§ Problem to solve: Could you set down every record below exactly as it appears?

Segment Start: Dataset

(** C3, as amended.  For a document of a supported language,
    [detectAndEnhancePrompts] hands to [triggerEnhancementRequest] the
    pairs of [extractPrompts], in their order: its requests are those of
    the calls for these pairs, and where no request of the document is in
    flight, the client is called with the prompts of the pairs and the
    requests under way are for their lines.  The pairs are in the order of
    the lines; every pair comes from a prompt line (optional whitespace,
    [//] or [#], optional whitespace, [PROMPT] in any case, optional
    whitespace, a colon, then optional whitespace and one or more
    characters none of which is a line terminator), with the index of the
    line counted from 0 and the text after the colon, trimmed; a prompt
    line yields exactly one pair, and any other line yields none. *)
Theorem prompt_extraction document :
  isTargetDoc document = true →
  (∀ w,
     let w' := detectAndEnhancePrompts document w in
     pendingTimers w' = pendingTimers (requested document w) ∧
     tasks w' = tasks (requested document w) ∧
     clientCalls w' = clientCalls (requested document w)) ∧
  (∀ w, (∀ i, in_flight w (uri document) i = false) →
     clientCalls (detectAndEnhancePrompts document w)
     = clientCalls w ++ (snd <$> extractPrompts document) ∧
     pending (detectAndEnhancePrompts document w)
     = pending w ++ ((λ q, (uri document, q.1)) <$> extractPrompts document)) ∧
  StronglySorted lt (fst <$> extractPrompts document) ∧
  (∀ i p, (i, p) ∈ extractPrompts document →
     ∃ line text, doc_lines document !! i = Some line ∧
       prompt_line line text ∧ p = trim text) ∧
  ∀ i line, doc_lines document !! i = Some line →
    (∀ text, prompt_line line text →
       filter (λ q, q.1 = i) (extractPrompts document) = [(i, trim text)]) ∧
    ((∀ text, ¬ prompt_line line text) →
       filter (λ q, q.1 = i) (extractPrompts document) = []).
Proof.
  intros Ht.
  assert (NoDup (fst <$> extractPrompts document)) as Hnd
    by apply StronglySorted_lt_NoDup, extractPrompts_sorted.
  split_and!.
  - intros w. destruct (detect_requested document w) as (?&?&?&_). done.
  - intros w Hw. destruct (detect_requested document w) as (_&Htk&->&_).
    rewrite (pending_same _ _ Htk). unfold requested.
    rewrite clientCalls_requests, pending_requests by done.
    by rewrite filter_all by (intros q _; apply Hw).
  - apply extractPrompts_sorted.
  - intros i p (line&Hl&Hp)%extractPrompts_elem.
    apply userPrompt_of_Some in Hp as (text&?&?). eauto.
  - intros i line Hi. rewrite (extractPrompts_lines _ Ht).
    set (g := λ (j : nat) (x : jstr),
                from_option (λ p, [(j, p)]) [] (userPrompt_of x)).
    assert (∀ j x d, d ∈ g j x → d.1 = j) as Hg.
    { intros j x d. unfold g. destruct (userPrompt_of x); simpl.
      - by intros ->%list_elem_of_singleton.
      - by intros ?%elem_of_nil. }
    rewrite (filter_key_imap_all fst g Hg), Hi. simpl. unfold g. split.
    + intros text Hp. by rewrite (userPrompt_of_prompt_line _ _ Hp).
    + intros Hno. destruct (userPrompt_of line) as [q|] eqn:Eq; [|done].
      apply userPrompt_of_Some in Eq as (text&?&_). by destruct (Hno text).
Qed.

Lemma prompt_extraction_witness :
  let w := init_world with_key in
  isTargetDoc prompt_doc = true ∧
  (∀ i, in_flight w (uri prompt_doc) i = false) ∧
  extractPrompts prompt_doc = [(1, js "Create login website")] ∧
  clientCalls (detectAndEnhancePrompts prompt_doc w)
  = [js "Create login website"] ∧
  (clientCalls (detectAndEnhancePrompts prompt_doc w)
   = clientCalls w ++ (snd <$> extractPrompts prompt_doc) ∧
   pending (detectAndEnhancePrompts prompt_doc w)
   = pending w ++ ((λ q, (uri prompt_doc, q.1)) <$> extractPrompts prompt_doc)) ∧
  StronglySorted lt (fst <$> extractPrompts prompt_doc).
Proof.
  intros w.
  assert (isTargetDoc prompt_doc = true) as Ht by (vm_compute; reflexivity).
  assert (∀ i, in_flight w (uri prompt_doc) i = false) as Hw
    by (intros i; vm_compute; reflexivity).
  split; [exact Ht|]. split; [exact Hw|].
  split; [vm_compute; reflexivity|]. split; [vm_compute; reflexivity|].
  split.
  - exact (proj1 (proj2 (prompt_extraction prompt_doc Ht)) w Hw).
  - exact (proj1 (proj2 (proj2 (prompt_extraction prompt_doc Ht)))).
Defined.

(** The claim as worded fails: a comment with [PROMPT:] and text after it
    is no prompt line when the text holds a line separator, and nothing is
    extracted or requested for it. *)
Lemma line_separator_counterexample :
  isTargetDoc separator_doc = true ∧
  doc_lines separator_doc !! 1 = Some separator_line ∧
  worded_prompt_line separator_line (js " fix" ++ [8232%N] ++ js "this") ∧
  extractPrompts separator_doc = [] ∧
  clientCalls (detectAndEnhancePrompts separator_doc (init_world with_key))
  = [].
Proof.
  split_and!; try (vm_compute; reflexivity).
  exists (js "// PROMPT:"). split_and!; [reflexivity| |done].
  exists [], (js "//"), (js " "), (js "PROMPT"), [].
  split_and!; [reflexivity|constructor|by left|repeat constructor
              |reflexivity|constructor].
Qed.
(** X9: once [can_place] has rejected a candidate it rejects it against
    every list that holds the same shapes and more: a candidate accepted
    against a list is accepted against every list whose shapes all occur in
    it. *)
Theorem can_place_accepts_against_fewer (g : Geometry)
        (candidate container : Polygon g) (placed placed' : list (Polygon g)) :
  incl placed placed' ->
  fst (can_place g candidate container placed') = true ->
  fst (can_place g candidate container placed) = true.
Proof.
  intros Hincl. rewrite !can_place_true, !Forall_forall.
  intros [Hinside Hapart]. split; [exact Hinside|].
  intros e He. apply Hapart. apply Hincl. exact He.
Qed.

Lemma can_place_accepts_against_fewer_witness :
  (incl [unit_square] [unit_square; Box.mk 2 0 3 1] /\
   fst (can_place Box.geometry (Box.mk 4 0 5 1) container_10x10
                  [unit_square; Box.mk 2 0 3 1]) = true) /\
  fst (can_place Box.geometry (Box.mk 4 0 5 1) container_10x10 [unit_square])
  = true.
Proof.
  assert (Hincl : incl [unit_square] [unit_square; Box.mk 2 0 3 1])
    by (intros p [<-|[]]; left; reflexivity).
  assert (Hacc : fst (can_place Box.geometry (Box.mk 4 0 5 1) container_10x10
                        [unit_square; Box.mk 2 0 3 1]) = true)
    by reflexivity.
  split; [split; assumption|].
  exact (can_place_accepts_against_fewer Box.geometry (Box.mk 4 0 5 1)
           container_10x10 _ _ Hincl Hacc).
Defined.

Segment End: Dataset

§ Solution to the exercise:
(** C3, as amended.  For a document of a supported language,
    [detectAndEnhancePrompts] hands to [triggerEnhancementRequest] the
    pairs of [extractPrompts], in their order: its requests are those of
    the calls for these pairs, and where no request of the document is in
    flight, the client is called with the prompts of the pairs and the
    requests under way are for their lines.  The pairs are in the order of
    the lines; every pair comes from a prompt line (optional whitespace,
    [//] or [#], optional whitespace, [PROMPT] in any case, optional
    whitespace, a colon, then optional whitespace and one or more
    characters none of which is a line terminator), with the index of the
    line counted from 0 and the text after the colon, trimmed; a prompt
    line yields exactly one pair, and any other line yields none. *)
Theorem prompt_extraction document :
  isTargetDoc document = true →
  (∀ w,
     let w' := detectAndEnhancePrompts document w in
     pendingTimers w' = pendingTimers (requested document w) ∧
     tasks w' = tasks (requested document w) ∧
     clientCalls w' = clientCalls (requested document w)) ∧
  (∀ w, (∀ i, in_flight w (uri document) i = false) →
     clientCalls (detectAndEnhancePrompts document w)
     = clientCalls w ++ (snd <$> extractPrompts document) ∧
     pending (detectAndEnhancePrompts document w)
     = pending w ++ ((λ q, (uri document, q.1)) <$> extractPrompts document)) ∧
  StronglySorted lt (fst <$> extractPrompts document) ∧
  (∀ i p, (i, p) ∈ extractPrompts document →
     ∃ line text, doc_lines document !! i = Some line ∧
       prompt_line line text ∧ p = trim text) ∧
  ∀ i line, doc_lines document !! i = Some line →
    (∀ text, prompt_line line text →
       filter (λ q, q.1 = i) (extractPrompts document) = [(i, trim text)]) ∧
    ((∀ text, ¬ prompt_line line text) →
       filter (λ q, q.1 = i) (extractPrompts document) = []).
Proof.
  intros Ht.
  assert (NoDup (fst <$> extractPrompts document)) as Hnd
    by apply StronglySorted_lt_NoDup, extractPrompts_sorted.
  split_and!.
  - intros w. destruct (detect_requested document w) as (?&?&?&_). done.
  - intros w Hw. destruct (detect_requested document w) as (_&Htk&->&_).
    rewrite (pending_same _ _ Htk). unfold requested.
    rewrite clientCalls_requests, pending_requests by done.
    by rewrite filter_all by (intros q _; apply Hw).
  - apply extractPrompts_sorted.
  - intros i p (line&Hl&Hp)%extractPrompts_elem.
    apply userPrompt_of_Some in Hp as (text&?&?). eauto.
  - intros i line Hi. rewrite (extractPrompts_lines _ Ht).
    set (g := λ (j : nat) (x : jstr),
                from_option (λ p, [(j, p)]) [] (userPrompt_of x)).
    assert (∀ j x d, d ∈ g j x → d.1 = j) as Hg.
    { intros j x d. unfold g. destruct (userPrompt_of x); simpl.
      - by intros ->%list_elem_of_singleton.
      - by intros ?%elem_of_nil. }
    rewrite (filter_key_imap_all fst g Hg), Hi. simpl. unfold g. split.
    + intros text Hp. by rewrite (userPrompt_of_prompt_line _ _ Hp).
    + intros Hno. destruct (userPrompt_of line) as [q|] eqn:Eq; [|done].
      apply userPrompt_of_Some in Eq as (text&?&_). by destruct (Hno text).
Qed.

Lemma prompt_extraction_witness :
  let w := init_world with_key in
  isTargetDoc prompt_doc = true ∧
  (∀ i, in_flight w (uri prompt_doc) i = false) ∧
  extractPrompts prompt_doc = [(1, js "Create login website")] ∧
  clientCalls (detectAndEnhancePrompts prompt_doc w)
  = [js "Create login website"] ∧
  (clientCalls (detectAndEnhancePrompts prompt_doc w)
   = clientCalls w ++ (snd <$> extractPrompts prompt_doc) ∧
   pending (detectAndEnhancePrompts prompt_doc w)
   = pending w ++ ((λ q, (uri prompt_doc, q.1)) <$> extractPrompts prompt_doc)) ∧
  StronglySorted lt (fst <$> extractPrompts prompt_doc).
Proof.
  intros w.
  assert (isTargetDoc prompt_doc = true) as Ht by (vm_compute; reflexivity).
  assert (∀ i, in_flight w (uri prompt_doc) i = false) as Hw
    by (intros i; vm_compute; reflexivity).
  split; [exact Ht|]. split; [exact Hw|].
  split; [vm_compute; reflexivity|]. split; [vm_compute; reflexivity|].
  split.
  - exact (proj1 (proj2 (prompt_extraction prompt_doc Ht)) w Hw).
  - exact (proj1 (proj2 (proj2 (prompt_extraction prompt_doc Ht)))).
Defined.

(** The claim as worded fails: a comment with [PROMPT:] and text after it
    is no prompt line when the text holds a line separator, and nothing is
    extracted or requested for it. *)
Lemma line_separator_counterexample :
  isTargetDoc separator_doc = true ∧
  doc_lines separator_doc !! 1 = Some separator_line ∧
  worded_prompt_line separator_line (js " fix" ++ [8232%N] ++ js "this") ∧
  extractPrompts separator_doc = [] ∧
  clientCalls (detectAndEnhancePrompts separator_doc (init_world with_key))
  = [].
Proof.
  split_and!; try (vm_compute; reflexivity).
  exists (js "// PROMPT:"). split_and!; [reflexivity| |done].
  exists [], (js "//"), (js " "), (js "PROMPT"), [].
  split_and!; [reflexivity|constructor|by left|repeat constructor
              |reflexivity|constructor].
Qed.
(** X9: once [can_place] has rejected a candidate it rejects it against
    every list that holds the same shapes and more: a candidate accepted
    against a list is accepted against every list whose shapes all occur in
    it. *)
Theorem can_place_accepts_against_fewer (g : Geometry)
        (candidate container : Polygon g) (placed placed' : list (Polygon g)) :
  incl placed placed' ->
  fst (can_place g candidate container placed') = true ->
  fst (can_place g candidate container placed) = true.
Proof.
  intros Hincl. rewrite !can_place_true, !Forall_forall.
  intros [Hinside Hapart]. split; [exact Hinside|].
  intros e He. apply Hapart. apply Hincl. exact He.
Qed.

Lemma can_place_accepts_against_fewer_witness :
  (incl [unit_square] [unit_square; Box.mk 2 0 3 1] /\
   fst (can_place Box.geometry (Box.mk 4 0 5 1) container_10x10
                  [unit_square; Box.mk 2 0 3 1]) = true) /\
  fst (can_place Box.geometry (Box.mk 4 0 5 1) container_10x10 [unit_square])
  = true.
Proof.
  assert (Hincl : incl [unit_square] [unit_square; Box.mk 2 0 3 1])
    by (intros p [<-|[]]; left; reflexivity).
  assert (Hacc : fst (can_place Box.geometry (Box.mk 4 0 5 1) container_10x10
                        [unit_square; Box.mk 2 0 3 1]) = true)
    by reflexivity.
  split; [split; assumption|].
  exact (can_place_accepts_against_fewer Box.geometry (Box.mk 4 0 5 1)
           container_10x10 _ _ Hincl Hacc).
Defined.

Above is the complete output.